For those succeeded jobs, store additional information such as the output, statistics, metadata of the job and log the success time.
For those failed jobs, you want to log the detailed error message for debugging.
You want to get all of the failed jobs by one simple query and rerun with the updated business logic.
job might be impossible to complete. To avoid falling into an endless retry loop, you want to ignore the jobs if they fail too many times.
Run custom query based on job status for analytics purpose.

With sqlalchemy_mate Python library, you can enable this advanced feature without refactoring your existing application code, and you can use the “elegant” context manager to wrap around your business logic code and enjoy all the features above.

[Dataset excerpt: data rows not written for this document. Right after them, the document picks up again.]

(* ===== verification/Authn.v ===== *)
(** internal/api/connect/authn_interceptor.go: who a request is from.  Bearer
    tokens verified against the ring, operators' keys and tenants' keys looked
    up in their tables.  With the tenants' machine credentials: the api_keys
    table (internal/auth/adapter/postgres/api_key_repository.go and rquery) and
    the handlers that make and revoke them
    (internal/tenancy/app/tenant_admin_interactor.go). *)

From Stdlib Require Import ZArith Lia Bool Ascii String.
From stdpp Require Import base gmap strings list.
From S2P Require Import Prelude.
From S2P Require Import GoStrings.
From S2P Require Import GoConv.
From S2P Require Import Secrets.
From S2P Require Import Tokens.
From S2P Require Import Keyring.
From S2P Require Import Sdk.
From S2P Require Import Shared.
From S2P Require Import AuthStore.
From S2P Require Import TokenIssuer.
From S2P Require Import AdminGuard.
From S2P Require Import ControlStore.
From S2P Require Import PlatformAuth.

(** ** The tenants' keys *)
Module ApiKeys.
Import Apperr Authctx Issuer Uuid ControlStore.

Record TenantKeyRow := {
  tk_ID : string; tk_TenantID : string; tk_Label : string; tk_Lookup : string; tk_SecretHash : string; tk_CreatedAt : Time;
  tk_CreatedBy : option string; tk_LastUsedAt : option Time; tk_ExpiresAt : option Time; tk_RevokedAt : option Time
}.

Record APIKeyAuth := {
  kt_ID : string; kt_TenantID : string; kt_TenantSlug : string; kt_TenantStatus : string; kt_SecretHash : string;
  kt_ExpiresAt : option Time; kt_LastUsedAt : option Time
}.

(** The operators' tables and the tenants' keys; what the tenants' admin writes
    to the audit log. *)
Record NStore := { ns_ctl : CStore; ns_keys : list TenantKeyRow; ns_audit : list AuthStore.AuditEvent }.

Inductive KOp := OpCreate | OpLookup | OpRevoke | OpTouch.

(** The database; [ke_tenant] answers the row of a tenant of this id. *)
Record KEnv := { ke_fails : KOp -> bool; ke_now : Time; ke_id : string; ke_tenant : string -> option TenantRef }.

Section Ops.
Context (env : KEnv).

Abbreviation M := (Eff NStore Error).

Definition guarded {A} (op : KOp) (m : M A) : M A := fun s => if ke_fails env op then (Err DbErr, s) else m s.

Definition with_tenant_keys (s : NStore) (l : list TenantKeyRow) : NStore := {| ns_ctl := ns_ctl s; ns_keys := l; ns_audit := ns_audit s |}.

(** An expiry is whole seconds since 1970. *)
Definition CreateAPIKey (tenantID label lookup secretHash createdBy : string) (expiresAt : option Z) : M string := fun s =>
  match canon tenantID, opt_uuid createdBy with
  | Some tid, Some by_ =>
      guarded OpCreate (fun s =>
        if existsb (fun k => bool_decide (tk_RevokedAt k = None) && bool_decide (tk_Lookup k = lookup)) (ns_keys s)
        then (Err (Wrap ErrConflict "api_keys_lookup"), s)
        else if negb (bool_decide (is_Some (ke_tenant env tid))) || negb (default true ((fun b => known_user b (ns_ctl s)) <$> by_))
        then (Err FKey, s)
        else (Ok (ke_id env), with_tenant_keys s (ns_keys s ++ [{|
          tk_ID := ke_id env; tk_TenantID := tid; tk_Label := label; tk_Lookup := lookup; tk_SecretHash := secretHash;
          tk_CreatedAt := ke_now env; tk_CreatedBy := by_; tk_LastUsedAt := None;
          tk_ExpiresAt := (fun sec => (sec + 62135596800) * second)%Z <$> expiresAt; tk_RevokedAt := None |}]))) s
  | _, _ => (Err BadUUID, s)
  end.

Definition presented (lookup : string) (k : TenantKeyRow) : bool := bool_decide (tk_Lookup k = lookup) && bool_decide (tk_RevokedAt k = None).

(** The key with its tenant's standing of now. *)
Definition APIKeyByLookup (lookup : string) : M (option APIKeyAuth) :=
  guarded OpLookup (fun s =>
    (Ok (k ← find (presented lookup) (ns_keys s);
         t ← ke_tenant env (tk_TenantID k);
         Some {| kt_ID := tk_ID k; kt_TenantID := tk_TenantID k; kt_TenantSlug := tn_Slug t; kt_TenantStatus := tn_Status t;
                 kt_SecretHash := tk_SecretHash k; kt_ExpiresAt := tk_ExpiresAt k; kt_LastUsedAt := tk_LastUsedAt k |}), s)).

Definition set_key (used revoked : option Time) (k : TenantKeyRow) : TenantKeyRow := {|
  tk_ID := tk_ID k; tk_TenantID := tk_TenantID k; tk_Label := tk_Label k; tk_Lookup := tk_Lookup k; tk_SecretHash := tk_SecretHash k;
  tk_CreatedAt := tk_CreatedAt k; tk_CreatedBy := tk_CreatedBy k; tk_LastUsedAt := used; tk_ExpiresAt := tk_ExpiresAt k; tk_RevokedAt := revoked |}.

Definition RevokeAPIKey (tenantID id : string) : M unit := fun s =>
  match canon tenantID, canon id with
  | Some tid, Some c =>
      guarded OpRevoke (fun s =>
        let p k := bool_decide (tk_ID k = c) && bool_decide (tk_TenantID k = tid) && bool_decide (tk_RevokedAt k = None) in
        if existsb p (ns_keys s)
        then (Ok tt, with_tenant_keys s (update_where p (fun k => set_key (tk_LastUsedAt k) (Some (ke_now env)) k) (ns_keys s)))
        else (Err (With ErrNotFound "api_key" id), s)) s
  | _, _ => (Err BadUUID, s)
  end.

Definition TouchAPIKeyUsed (id : string) : M unit := fun s =>
  match canon id with
  | None => (Ok tt, s)
  | Some c => (Ok tt, if ke_fails env OpTouch then s
                      else with_tenant_keys s (update_where (fun k => bool_decide (tk_ID k = c))
                             (fun k => set_key (Some (ke_now env)) (tk_RevokedAt k) k) (ns_keys s)))
  end.

End Ops.

(** ** tenant_admin_interactor.go *)
Section Admin.
Context `{IP : IssuerPrims}.
Context (env : KEnv) (guard : AdminGuard.Guard) (cc : PlatformAuth.CCtx).

Abbreviation M := (Eff NStore Error).

Definition permAPIKeys : string := "anubis:apikey:admin".

Definition tenant_emit (p : Principal) (action target : string) (detail : gmap string string) : M unit :=
  fun s => (Ok tt, {| ns_ctl := ns_ctl s; ns_keys := ns_keys s; ns_audit := ns_audit s ++ [{|
    AuthStore.au_TenantID := TenantID p; AuthStore.au_ActorID := IdentityID p; AuthStore.au_ActorKind := "identity";
    AuthStore.au_TargetID := target; AuthStore.au_SessionID := SessionID p; AuthStore.au_Action := action;
    AuthStore.au_Result := "allow"; AuthStore.au_IP := PlatformAuth.cc_ip cc; AuthStore.au_Detail := detail |}] |}).

(** (full key, lookup, id); an expiry that is not positive is none. *)
Definition CreateTenantKey (label : string) (expiresAt : Z) : M (string * string * string) :=
  p ← lift (AdminGuard.Require guard (PlatformAuth.cc_caller cc) permAPIKeys);
  r6 ← lift (need "random" (PlatformAuth.cc_rand cc 0));
  r32 ← lift (need "random" (PlatformAuth.cc_rand cc 1));
  let '(full, lookup, hash) := Secret.NewAPIKey sha256 r6 r32 in
  id ← CreateAPIKey env (TenantID p) label lookup (Secret.Hex hash) (IdentityID p) (if (0 <? expiresAt)%Z then Some expiresAt else None);
  _ ← tenant_emit p "apikey.create" id (<["label" := label]> (<["prefix" := lookup]> ∅));
  mret (full, lookup, id).

Definition RevokeTenantKey (id : string) : M unit :=
  p ← lift (AdminGuard.Require guard (PlatformAuth.cc_caller cc) permAPIKeys);
  _ ← RevokeAPIKey env (TenantID p) id;
  tenant_emit p "apikey.revoke" id ∅.

End Admin.
End ApiKeys.

(** ** authn_interceptor.go *)
Module Authn.
Import Apperr Authctx Issuer ControlStore ApiKeys.

Definition hexNibble (c : ascii) : option Z :=
  let z := code c in
  (if (48 <=? z) && (z <=? 57) then Some (z - 48)
   else if (97 <=? z) && (z <=? 102) then Some (z - 97 + 10)
   else if (65 <=? z) && (z <=? 70) then Some (z - 65 + 10)
   else None)%Z.

(** The loop over the pairs of an even-length string. *)
Fixpoint hex_pairs (s : string) : option string :=
  match s with
  | String a (String b r) =>
      hi ← hexNibble a; lo ← hexNibble b; t ← hex_pairs r;
      Some (String (chr (Z.lor (Z.shiftl hi 4 mod 256) lo)) t)
  | _ => Some EmptyString
  end.

Definition hexDecode (s : string) : option string := if Nat.odd (String.length s) then None else hex_pairs s.

Definition mustHexOrRaw (s : string) : string := match hexDecode s with Some b => b | None => s end.

Definition usageResolution : Duration := minute.
Definition usageStale (last : option Time) (now : Time) : bool :=
  match last with None => true | Some t => (usageResolution <=? time_sub now t)%Z end.

Definition platformAudience : string := "anubis-platform".
Definition AuthorizeProcedure : string := "/anubis.v1.AuthzService/Authorize".

(** What the interceptor reads besides the stores: the ring, the tenants by
    their slug, the readings of the clock (a key is tried as an operator's and then
    as a tenant's); [ix_operators] is whether it was given
    the operators' keys. *)
Record Interceptor := {
  ix_issuer : string; ix_ring : Keys.Ring; ix_tenant_by_slug : string -> option TenantRef; ix_clock : nat -> Time; ix_operators : bool
}.

(** The tenant an operator asked to work in, where there is one. *)
Definition in_tenant (ix : Interceptor) (wanted : string) : string * string :=
  if bool_decide (wanted = ""%string) then (""%string, ""%string)
  else match ix_tenant_by_slug ix wanted with
       | Some t => (tn_ID t, tn_Slug t)
       | None => (""%string, ""%string)
       end.

Section Authenticate.
Context `{P : TokenPrims} `{IP : IssuerPrims} (json_claims : string -> option Claims.Claims).
Context (cenv : CtlEnv) (kenv : KEnv) (ix : Interceptor).

Abbreviation M := (Eff NStore Error).

Definition on_ctl {E X} (m : Eff CStore E X) : Eff NStore E X :=
  fun s => let '(r, c) := m (ns_ctl s) in (r, {| ns_ctl := c; ns_keys := ns_keys s; ns_audit := ns_audit s |}).

(** The claims of a token that verifies now. *)
Definition token_claims (token : string) : option Claims.Claims :=
  match AccessToken.Kid token with
  | Err _ => None
  | Ok kid =>
      match Keys.Lookup (ix_ring ix) kid with
      | Err _ => None
      | Ok key =>
          if negb (bool_decide (Keys.Purpose key = Keys.PurposeAccess)) then None
          else match AccessToken.Verify (Keys.Public key) token with
               | Err _ => None
               | Ok msg =>
                   claims ← json_claims msg;
                   let now := unix (ix_clock ix 0) in
                   if negb (bool_decide (Claims.Issuer claims = ix_issuer ix)) ||
                      (negb (Claims.Expires claims =? 0) && (Claims.Expires claims <? now))%Z ||
                      (negb (Claims.NotBefore claims =? 0) && (now <? wrap64 (Claims.NotBefore claims - 60)))%Z
                   then None else Some claims
               end
      end
  end.

(** An operator: no tenant but the one asked for. *)
Definition operator_principal (id wanted token : string) (roles : list string) (epoch : Z) (service : bool) : Principal :=
  let t := in_tenant ix wanted in
  {| IdentityID := id; TenantID := fst t; TenantSlug := snd t; SessionID := ""; Authctx.Realm := ""; Roles := roles; Scopes := ∅; AMR := [];
     AuthTime := 0; IAL := 0; Epoch := epoch; Audience := []; Service := service; Platform := true; Token := token |}.

Definition person_principal (c : Claims.Claims) (t : TenantRef) (token : string) : Principal :=
  {| IdentityID := Claims.Subject c; TenantID := tn_ID t; TenantSlug := Claims.Tenant c; SessionID := Claims.Session c;
     Authctx.Realm := Claims.Realm c; Roles := Claims.Roles c; Scopes := Claims.Scopes c; AMR := Claims.AMR c;
     AuthTime := ((Claims.AuthTime c + 62135596800) * second)%Z; IAL := Claims.IAL c; Epoch := Claims.Epoch c;
     Audience := Claims.Audience c; Service := false; Platform := false; Token := token |}.

Definition principalFromToken (token wanted : string) : option Principal :=
  claims ← token_claims token;
  if bool_decide (Claims.Tenant claims = ""%string) then
    if existsb (fun aud => bool_decide (aud = platformAudience)) (Claims.Audience claims)
    then Some (operator_principal (Claims.Subject claims) wanted token (Claims.Roles claims) (Claims.Epoch claims) false)
    else None
  else
    match ix_tenant_by_slug ix (Claims.Tenant claims) with
    | None => None
    | Some t => if negb (Serving t) then None else Some (person_principal claims t token)
    end.

(** secret.Equal of the hash of the secret half and the stored one. *)
Definition secret_matches (secretPart stored : string) : bool := bool_decide (Hash secretPart = mustHexOrRaw stored).

Definition service_principal (k : APIKeyAuth) : Principal :=
  {| IdentityID := kt_ID k; TenantID := kt_TenantID k; TenantSlug := kt_TenantSlug k; SessionID := ""; Authctx.Realm := ""; Roles := [];
     Scopes := ∅; AMR := []; AuthTime := 0; IAL := 0; Epoch := 0; Audience := []; Service := true; Platform := false; Token := "" |}.

(** A key's lookup: a failed one finds nothing. *)
Definition found {X} (m : M (option X)) : M (option X) :=
  r ← attempt m; mret match r with Ok o => o | Err _ => None end.

Definition principalFromAPIKey (key : string) : M (option Principal) :=
  match Secret.SplitAPIKey key with
  | None => mret None
  | Some (lookup, secretPart) =>
      k ← found (APIKeyByLookup kenv lookup);
      match k with
      | None => mret None
      | Some k =>
          if negb (bool_decide (kt_TenantStatus k = "active"%string)) then mret None
          else if match kt_ExpiresAt k with Some t => negb (time_after t (ix_clock ix 2)) | None => false end then mret None
          else if negb (secret_matches secretPart (kt_SecretHash k)) then mret None
          else
            _ ← (if usageStale (kt_LastUsedAt k) (ix_clock ix 3) then TouchAPIKeyUsed kenv (kt_ID k) else mret tt);
            mret (Some (service_principal k))
      end
  end.

Definition principalFromPlatformKey (key wanted : string) : M (option Principal) :=
  if negb (ix_operators ix) then mret None
  else match Secret.SplitAPIKey key with
       | None => mret None
       | Some (lookup, secretPart) =>
           k ← found (on_ctl (PlatformAPIKeyByLookup cenv lookup));
           match k with
           | None => mret None
           | Some k =>
               if negb (bool_decide (ka_OwnerStatus k = "active"%string)) || negb (time_after (ka_ExpiresAt k) (ix_clock ix 0)) then mret None
               else if negb (secret_matches secretPart (ka_SecretHash k)) then mret None
               else
                 _ ← (if usageStale (ka_LastUsedAt k) (ix_clock ix 1) then on_ctl (TouchPlatformAPIKeyUsed cenv (ka_ID k)) else mret tt);
                 mret (Some (operator_principal (ka_PlatformUserID k) wanted "" [] (ka_TokenEpoch k) true))
           end
       end.

Definition linkMayReach (p : Principal) (procedure : string) : bool := negb (LinkBound p) || bool_decide (procedure = AuthorizeProcedure).

(** What follows "Bearer ", in any case. *)
Definition bearer_credential (auth : string) : option string :=
  if (7 <? String.length auth)%nat && equal_fold (str_take 7 auth) "Bearer " then Some (str_drop 7 auth) else None.

(** [auth] and [wanted] are the Authorization and X-Anubis-Tenant headers. *)
Definition authenticate (procedure auth wanted : string) : M (option Principal) :=
  match bearer_credential auth with
  | None => mret None
  | Some cred =>
      if String.prefix "v4.public." cred then
        mret (p ← principalFromToken cred wanted; if linkMayReach p procedure then Some p else None)
      else if String.prefix "anb_live_" cred then
        p ← principalFromPlatformKey cred wanted;
        match p with
        | Some p => mret (Some p)
        | None => principalFromAPIKey cred
        end
      else mret None
  end.

End Authenticate.
End Authn.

Declare Your Status Tracking Table#

First, We define some status code using the enum Python standard library. It improves the code readability and avoids hard coding meaningless integers everywhere in the code base.
We declare a sqlalchemy ORM data model.

[16]:

import enum

import sqlalchemy as sa
import sqlalchemy.orm as orm
import sqlalchemy_mate.api as sm
from sqlalchemy_mate.tests.api import engine_psql as engine

from rich import print as rprint

[17]:

class StatusEnum(int, enum.Enum):
    pending = 10
    in_progress = 20
    failed = 30
    succeeded = 40
    ignored = 50

[23]:

Base = orm.declarative_base()

class Job(Base, sm.ExtendedBase, sm.patterns.status_tracker.JobMixin):
    __tablename__ = "sqlalchemy_mate_status_tracker_job"

    @classmethod
    def start_job(
        cls,
        id: str,
        skip_error: bool = False,
        debug: bool = False,
    ):
        return cls.start(
            engine=engine,
            id=id,
            pending_status=StatusEnum.pending.value,
            in_progress_status=StatusEnum.in_progress.value,
            failed_status=StatusEnum.failed.value,
            succeeded_status=StatusEnum.succeeded.value,
            ignored_status=StatusEnum.ignored.value,
            expire=15,
            max_retry=3,
            skip_error=skip_error,
            debug=debug,
        )


Base.metadata.create_all(engine)

Initialize Some Jobs#

First, let’s initialize some jobs. At begin, all the job are in pending status.

[24]:

with engine.connect() as conn:
    conn.execute(Job.__table__.delete())
    conn.commit()

[25]:

with orm.Session(engine) as ses:
    job = Job.create_and_save(
        engine_or_session=ses,
        id="job-1",
        status=StatusEnum.pending.value,
        data={"version": 0},
    )
    job = Job.create_and_save(
        engine_or_session=ses,
        id="job-2",
        status=StatusEnum.pending.value,
        data={"version": 0},
    )
    job = Job.create_and_save(
        engine_or_session=ses,
        id="job-3",
        status=StatusEnum.pending.value,
        data={"version": 0},
    )
    rprint(job)

Job(id='job-3', status=10, create_at=datetime.datetime(2024, 6, 6, 17, 24, 7, 801533),
update_at=datetime.datetime(2024, 6, 6, 17, 24, 7, 801533), lock=None, lock_at=datetime.datetime(1970, 1, 1, 0, 0),
retry=0, data={'version': 0}, errors={})

[26]:

# You can also do this to initialize many jobs in batch
# with orm.Session(engine) as ses:
#     for job_id in ["job-1", "job-2", "job-3"]:
#         job = Job.create(
#             id=job_id,
#             status=StatusEnum.pending.value,
#             data={"version": 0},
#         )
#         ses.add(job)
#     ses.commit()
#     rprint(job)

Job Succeeded#

The Job.start() class method is a magic context manager that does a lot of things.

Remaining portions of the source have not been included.